We were hired by the Stupski Foundation, in collaboration with the Bill and Melinda Gates foundation, in 2007 to help them create a knowledge management and visualization system that could visualize the big data that a school district generates about its entire ecosystem over several years. This includes all the nuts and bolts of every school, student, bus, cafeteria, labor union action, public policy, curriculum development, student achievement, and so on. 
 
Urban district reform has typically been hampered by the challenge of understanding the tremendous volume of data and the complexity of persistent district change. The CAIS Benchmarking Study was designed to improve this understanding through ethnographic research that maps the reform journey in three urban districts.
 
Over the course of 2 years, we worked closely with the Stupski Foundation to design, vet and iterate a large scale visualization system. It has highly inventive in 2007, as no one has ever been able to type into a system something like "show the impact of the labor strike of 2007 effect on the bus system..." The system would return not only a chronological view of events, but related strands that reverbrated out from that main strand to show contributary cause and effect.
 
From this tool, Districts were able to gain incredible insight as to where their systems were out of alignment and provided much faster district reform methodologies.  
Project Management (bird's eye) Roadmap
Main Public Website and access portal to the CAIS visualization application. The application was built in Adobe Flex running Cold Fusion server cluster. 
One of the many typical multiple, 'all day' charrettes resulting in all four walls covered in paper. 

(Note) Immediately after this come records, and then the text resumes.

(** The loop over any list of fields. *)
Lemma ensure_finite_loop fields : forall self a,
  let self' := fst (fold_left ensure_finite_field fields (self, a)) in
  let a' := snd (fold_left ensure_finite_field fields (self, a)) in
  state self' = state self
  /\ (exists new,
        cloudlog self' = cloudlog self ++ new
        /\ forall q, In q (map log_field new)
                     <-> In q fields /\ non_finite (getattr a q) = true)
  /\ forall q,
       getattr a' q
       = if existsb (fun p => field_eqb p q) fields
         then guarded (getattr a q) else getattr a q.
Proof.
  induction fields as [| p fields IH]; intros self a; cbv zeta.
  - cbn. split; [reflexivity | split; [| reflexivity]].
    exists []. rewrite app_nil_r. split; [reflexivity |].
    intro q. cbn. tauto.
  - cbn [fold_left].
    destruct (ensure_finite_field_spec self a p) as (S1 & L1 & G1).
    destruct (ensure_finite_field (self, a) p) as [self1 a1].
    cbn [fst snd] in S1, L1, G1.
    destruct (IH self1 a1) as (S2 & (new & L2 & N2) & G2).
    split; [congruence | split].
    + exists ((if non_finite (getattr a p) then [mkLog p a] else []) ++ new).
      split; [rewrite L2, L1, app_assoc; reflexivity |].
      intro q. rewrite map_app, in_app_iff, N2, G1. cbn [In].
      destruct (field_eqb p q) eqn:E.
      * apply field_eqb_eq in E. subst q.
        rewrite non_finite_guarded.
        destruct (non_finite (getattr a p)); cbn; intuition discriminate.
      * assert (p <> q) by (intro; subst; destruct q; discriminate).
        destruct (non_finite (getattr a p)); cbn; intuition congruence.
    + intro q. rewrite G2, G1. cbn [existsb].
      destruct (field_eqb p q); cbn [orb].
      * rewrite guarded_idem. destruct (existsb _ fields); reflexivity.
      * reflexivity.
Qed.

Lemma saturation_check_frame self CS sm a l :
  state (saturation_check self CS sm a l) = state self
  /\ cloudlog (saturation_check self CS sm a l) = cloudlog self.
Proof.
  unfold saturation_check. cbv zeta.
  repeat match goal with
  | |- context [if ?b then _ else _] => destruct b; cbn
  | |- context [match dPathPoints sm with _ => _ end] =>
      destruct (dPathPoints sm); cbn
  end; split; reflexivity.
Qed.

Lemma controller_outputs_frame self CS sm plans self0 raw l :
  controller_outputs self CS sm plans = Some (self0, raw, l) ->
  state self0 = state self /\ cloudlog self0 = cloudlog self.
Proof.
  unfold controller_outputs, compute_actuators. cbv zeta.
  set (s1 := if leftBlinker CS || rightBlinker CS
             then set_last_blinker_frame self (frame sm) else self).
  assert (H1 : state s1 = state self /\ cloudlog s1 = cloudlog self
               /\ active s1 = active self
               /\ joystick_mode s1 = joystick_mode self)
    by (unfold s1; destruct (_ || _); cbn; auto).
  destruct H1 as (A1 & A2 & A3 & A4).
  set (s2 := if negb (active s1)
             then set_LoC (set_LaC s1 (LaC_reset (LaC s1)))
                    (LoC_reset (LoC s1) (vEgo CS))
             else s1).
  assert (H2 : state s2 = state self /\ cloudlog s2 = cloudlog self)
    by (unfold s2; destruct (negb _); cbn; auto).
  destruct H2 as (B1 & B2).
  destruct (negb (joystick_mode s2)).
  - destruct (LoC_update _ _ _ _ _) as [a loc]. cbn.
    destruct (LaC_update _ _ _ _) as [[[st angle] lg] lac].
    intro H. inversion H; subst. cbn. auto.
  - destruct ((rcv_frame_testJoystick sm >? 0) && active s2).
    + destruct (axes (testJoystick sm)) as [| a0 [| a1 rest]];
        try discriminate.
      intro H. inversion H; subst. auto.
    + intro H. inversion H; subst. auto.
Qed.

Typical design iteration being discussed and vetted for accuracy. 
Translating education design speak into technical flowcharts that can be used by the developers to understand and accurately build what is required. 
Prototype V1 running with in realtime with barebones GUI. It was important to see if the data was going to perform as expected. 
Simple annotation example of a datapoint with a couple of options
Data collection Charrette at the Bellevue, WA school district headquarters with all the key personnel and teachers present to populate the database. They were asked to view topics and put post-its on the board with any details they had about that topic.
Clients Superintendent Mike Riley and Dr. Louise Waters overseeing the Charrette and confirming that the visualization system demo'd earlier that day was a huge success. The project then moved into phase two. 
Version 2 of the system, with better GUI, UX, features and speed. 
Views can be switched from 2D to 3D
Views of a concept being inspected can be switched between views, from "Story", "Topic" and "Timeline" In this screenshot, the user has switched to "Time-Line" and is seeing the impact on HR, finances, technology, collaboration and clarity around the district's direction. 
The "Topic" view allows the user to realign the stories into Topics and see how each topic impacts the story. The center line is the overall story, and immediately one can see to the left (Structure) or to the right (Culture) how the main storyline has been impacted by the related topics.